Conversion of 24-dehydrocholesterol (desmosterol) to bile acids and steroid hormones during triparanol administration was studied in two male subjects. In each, DL-2-C14-mevalonic acid was injected (IV) intravenously and C14-specific radioactivity of serum desmosterol (DM) and cholesterol (CL) determined after 3 hours and at 1 to 3 day intervals thereafter. Radioactivity rapidly appeared in DM; CL C14-specific activity was very much lower during the first few days of each study. Bile was collected by duodenal intubation and bile acids extracted and purified by column chromatography. Urinary metabolites of cortisol were extracted from 24 hour urine sample and purified by chromatography. In one study, derivatives of urinary C19O2 steroids were separately isolated and purified. In both patients the C14-specific activity of the bile acids and steroids was much higher than that of CL throughout the study, demonstrating that a significant part of these compounds must have been made directly from DM. The specific activity data and other considerations suggest that DM is similar to CL in its ability to serve as a direct precursor for several sterol metabolites, namely bile acids and steroid hormones. In one study, 7-[alpha]-H3-CL, incorporated in the patient''s serum lipoproteins, was injected with the C14-mevalonate.
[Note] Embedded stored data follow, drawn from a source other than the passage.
(** * Hindu scripture advisor: the text classifier, the response cleaner and
    the [/chat] handler, embedded from [utils.py] and [fastapi_app.py].

    A Python [str] is modelled by [string], the sequence of the bytes of its
    UTF-8 encoding; every keyword, punctuation mark and pattern of the source
    is ASCII.  The whitespace class ([str.strip], [str.split], the pattern
    [\s]) and [str.lower] are modelled on the ASCII range: the code points
    beyond it that Python also counts as whitespace or as cased letters are
    left as they are; what depends on the whitespace class is stated for the
    texts that hold none of these code points ([no_unicode_space]).  Calls to
    [logging] have no effect on any result and are left out. *)

From Stdlib Require Import Ascii String Bool List Arith Lia.
From stdpp Require Import gmap strings.

(** ** Characters *)

Definition code (c : ascii) : nat := nat_of_ascii c.

(** [str.isspace] on ASCII: TAB, LF, VT, FF, CR, the separators FS, GS, RS,
    US, and the space. *)
Definition isspace (c : ascii) : bool :=
  ((9 <=? code c) && (code c <=? 13)) || ((28 <=? code c) && (code c <=? 32)).

Definition isupper (c : ascii) : bool := (65 <=? code c) && (code c <=? 90).

Definition islower (c : ascii) : bool := (97 <=? code c) && (code c <=? 122).

Definition lower_char (c : ascii) : ascii :=
  if isupper c then ascii_of_nat (code c + 32) else c.

Definition upper_char (c : ascii) : ascii :=
  if islower c then ascii_of_nat (code c - 32) else c.

Definition star : ascii := "*"%char.
Definition newline : ascii := ascii_of_nat 10.
Definition space : ascii := " "%char.
Definition tab : ascii := ascii_of_nat 9.
Definition dot : ascii := "."%char.

Definition is_star (c : ascii) : bool := Ascii.eqb c star.
Definition is_newline (c : ascii) : bool := Ascii.eqb c newline.
(** The character class [[ \t]]. *)
Definition is_blank (c : ascii) : bool := Ascii.eqb c space || Ascii.eqb c tab.

(** ** Strings *)

Definition is_empty (s : string) : bool :=
  match s with EmptyString => true | String _ _ => false end.

(** [str.lower]. *)
Fixpoint lower (s : string) : string :=
  match s with
  | EmptyString => EmptyString
  | String c s' => String (lower_char c) (lower s')
  end.

(** [str.capitalize]: the first character upper-cased, the rest lower-cased. *)
Definition capitalize (s : string) : string :=
  match s with
  | EmptyString => EmptyString
  | String c s' => String (upper_char c) (lower s')
  end.

(** [str.lstrip], [str.rstrip] and [str.strip] with no argument. *)
Fixpoint lstrip (s : string) : string :=
  match s with
  | EmptyString => EmptyString
  | String c s' => if isspace c then lstrip s' else s
  end.

Fixpoint rstrip (s : string) : string :=
  match s with
  | EmptyString => EmptyString
  | String c s' =>
      let r := rstrip s' in
      if isspace c && is_empty r then EmptyString else String c r
  end.

Definition strip (s : string) : string := rstrip (lstrip s).

(** [str.split] with no argument: the maximal runs of non-whitespace
    characters, in order.  [w] is the word read so far. *)
Fixpoint split_from (w s : string) : list string :=
  match s with
  | EmptyString => if is_empty w then [] else [w]
  | String c s' =>
      if isspace c
      then (if is_empty w then split_from EmptyString s'
            else w :: split_from EmptyString s')
      else split_from (w +:+ String c EmptyString) s'
  end.

Definition split (s : string) : list string := split_from EmptyString s.

(** [sep.join(words)]. *)
Fixpoint join (sep : string) (ws : list string) : string :=
  match ws with
  | [] => EmptyString
  | [w] => w
  | w :: rest => w +:+ sep +:+ join sep rest
  end.

(** [s.startswith(k)]. *)
Fixpoint startswith (k s : string) : bool :=
  match k, s with
  | EmptyString, _ => true
  | String _ _, EmptyString => false
  | String a k', String b s' => Ascii.eqb a b && startswith k' s'
  end.

(** The operator [k in q] on strings: [k] occurs in [q] as a substring. *)
Fixpoint contains (k q : string) : bool :=
  startswith k q ||
  match q with
  | EmptyString => false
  | String _ q' => contains k q'
  end.

(** The operator [w in l] on a list of strings. *)
Definition mem (w : string) (l : list string) : bool :=
  existsb (String.eqb w) l.

(** [any(k in q for k in kws)]. *)
Definition any_in (kws : list string) (q : string) : bool :=
  existsb (fun k => contains k q) kws.

(** ** utils.py: keyword tables *)

Definition GREETINGS : list string :=
  ["hi"; "hello"; "hey"; "namaste"; "yo"; "pranam"; "jai shree ram";
   "om namah shivaya"; "radhe radhe"; "good morning"; "good afternoon";
   "good evening"].

Definition TASK_KEYWORDS : list string :=
  ["dharma"; "karma"; "moksha"; "atman"; "brahman"; "yoga"; "meditation";
   "bhakti"; "jnana"; "seva";
   "stress"; "anxiety"; "fear"; "sadness"; "anger"; "grief"; "purpose";
   "meaning of life"; "suffering";
   "bhagavad gita"; "veda"; "upanishad"; "purana"; "ramayana"; "mahabharata";
   "scripture"; "text"; "shastra";
   "guidance"; "solution"; "advice"; "teachings"; "principles"; "philosophy";
   "answer"; "explain"; "meaning";
   "table"; "format"; "chart"; "show"; "give"; "list"; "bullet"; "points";
   "itemize"; "enumerate"].

Definition FORMATTING_KEYWORDS : list string :=
  ["table"; "tabular"; "chart"; "format"; "list"; "bullet"; "points";
   "itemize"; "enumerate"; "in a table"; "as a table"].

(** [string.punctuation]; the double quote is character 34. *)
Definition punctuation : string :=
  "!" +:+ String (ascii_of_nat 34) "#$%&'()*+,-./:;<=>?@[\]^_`{|}~".

Fixpoint has_char (c : ascii) (s : string) : bool :=
  match s with
  | EmptyString => false
  | String d s' => Ascii.eqb c d || has_char c s'
  end.

(** [s.translate(str.maketrans('', '', deleted))]: the characters of
    [deleted] are removed. *)
Fixpoint translate_delete (deleted s : string) : string :=
  match s with
  | EmptyString => EmptyString
  | String c s' =>
      if has_char c deleted then translate_delete deleted s'
      else String c (translate_delete deleted s')
  end.

Definition _clean_query (query : string) : string :=
  lower (strip (translate_delete punctuation query)).

(** ** utils.py: the boolean probes *)

Definition is_greeting (query : string) : bool :=
  if is_empty query then false
  else
    let cleaned_query := _clean_query query in
    let words := split cleaned_query in
    let is_pure_greeting :=
      mem cleaned_query GREETINGS && (length words <=? 3) in
    let contains_task_keywords := any_in TASK_KEYWORDS cleaned_query in
    is_pure_greeting && negb contains_task_keywords.

Definition filler_words : list string :=
  ["in"; "a"; "as"; "give"; "me"; "show"; "it"; "that"; "please"; "can";
   "you"; "provide"; "the"; "an"; "this"; "my"; "your"; "for"; "me"].

(** The comprehension [[w for w in words if w not in FORMATTING_KEYWORDS and
    w not in filler_words]]. *)
Definition substantive (words : list string) : list string :=
  List.filter (fun w => negb (mem w FORMATTING_KEYWORDS)
                        && negb (mem w filler_words)) words.

Definition is_formatting_request (query : string) : bool :=
  if is_empty query then false
  else
    let cleaned_query := _clean_query query in
    let words := split cleaned_query in
    if negb (any_in FORMATTING_KEYWORDS cleaned_query) then false
    else
      let non_formatting_or_filler_words := substantive words in
      length non_formatting_or_filler_words <=? 1.

Definition contains_table_request (query : string) : bool :=
  let q := lower query in
  any_in FORMATTING_KEYWORDS q.

(** ** utils.py: the three extractors *)

(** A dict literal iterates in the order it is written: a category table is
    the list of its items. *)
Definition table : Type := list (string * list string).

Definition concepts : table :=
  [("dharma", ["dharma"; "duty"; "righteousness"]);
   ("karma", ["karma"; "action"; "consequence"; "karma yoga"]);
   ("moksha", ["moksha"; "liberation"; "salvation"; "enlightenment"]);
   ("atman", ["atman"; "soul"; "self"]);
   ("brahman", ["brahman"; "ultimate reality"; "absolute truth"]);
   ("yoga", ["yoga"; "meditation"; "union"; "asanas"]);
   ("bhakti", ["bhakti"; "devotion"; "bhakti yoga"]);
   ("jnana", ["jnana"; "knowledge"; "wisdom"; "jnana yoga"]);
   ("seva", ["seva"; "selfless service"]);
   ("reincarnation", ["reincarnation"; "rebirth"; "samsara"]);
   ("maya", ["maya"; "illusion"; "worldly illusion"]);
   ("nirvana", ["nirvana"; "spiritual liberation"]);
   ("guna", ["guna"; "qualities"; "modes of nature"]);
   ("sanskara", ["sanskara"; "impressions"; "mental imprints"]);
   ("sattva", ["sattva"; "purity"; "goodness"]);
   ("rajas", ["rajas"; "passion"; "activity"]);
   ("tamas", ["tamas"; "ignorance"; "darkness"])].

Definition problems : table :=
  [("stress", ["stress"; "tension"; "anxiety"; "worry"; "overwhelmed";
               "pressure"]);
   ("anger", ["anger"; "frustration"; "irritation"; "rage"; "resentment"]);
   ("grief", ["grief"; "loss"; "sadness"; "sorrow"; "bereavement";
              "heartbreak"]);
   ("purpose", ["purpose"; "meaning of life"; "direction"; "aim"; "goal";
                "why am i here"; "lack of direction"]);
   ("fear", ["fear"; "insecurity"; "doubt"; "apprehension"; "courage";
             "hesitation"]);
   ("relationships", ["relationship"; "family"; "friends"; "love";
                      "conflict"; "breakup"; "marriage"; "loneliness";
                      "social issues"]);
   ("suffering", ["suffering"; "pain"; "hardship"; "adversity"; "misery";
                  "struggle"]);
   ("decision making", ["decision"; "choice"; "dilemma"; "confused";
                        "uncertainty"; "indecision"]);
   ("materialism", ["materialism"; "attachment"; "desire"; "greed"]);
   ("ego", ["ego"; "pride"; "self-importance"; "arrogance"]);
   ("depression", ["depression"; "despair"; "hopelessness"; "melancholy"])].

Definition sources : table :=
  [("bhagavad gita", ["bhagavad gita"; "gita"; "bhagwad geeta"]);
   ("veda", ["veda"; "vedas"; "rigveda"; "yajurveda"; "samaveda";
             "atharvaveda"]);
   ("upanishad", ["upanishad"; "upanishads"]);
   ("purana", ["purana"; "puranas"; "vishnu purana"; "bhagavata purana";
               "garuda purana"; "skanda purana"]);
   ("ramayana", ["ramayana"; "ramayan"; "valmiki ramayana"]);
   ("mahabharata", ["mahabharata"; "mahabharat"]);
   ("yoga sutras", ["yoga sutras"; "patanjali yoga sutras"; "patanjali"]);
   ("dharma shastras", ["dharma shastras"; "manu smriti"]);
   ("hatha yoga pradipika", ["hatha yoga pradipika"]);
   ("shiva sutras", ["shiva sutras"]);
   ("brahma sutras", ["brahma sutras"]);
   ("vedanta", ["vedanta"])].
Comparison of the serum specific activity curves for the two sterols (C14-DM and H3-CL) showed that their disappearance rates were similar, DM disappearance being a little more rapid than that of CL. Calculation of the overall metabolism of DM from the double-isotope data showed that only 21 [plus or minus] 4% of the DM that disappeared from the metabolically active pool reappeared therein as CL.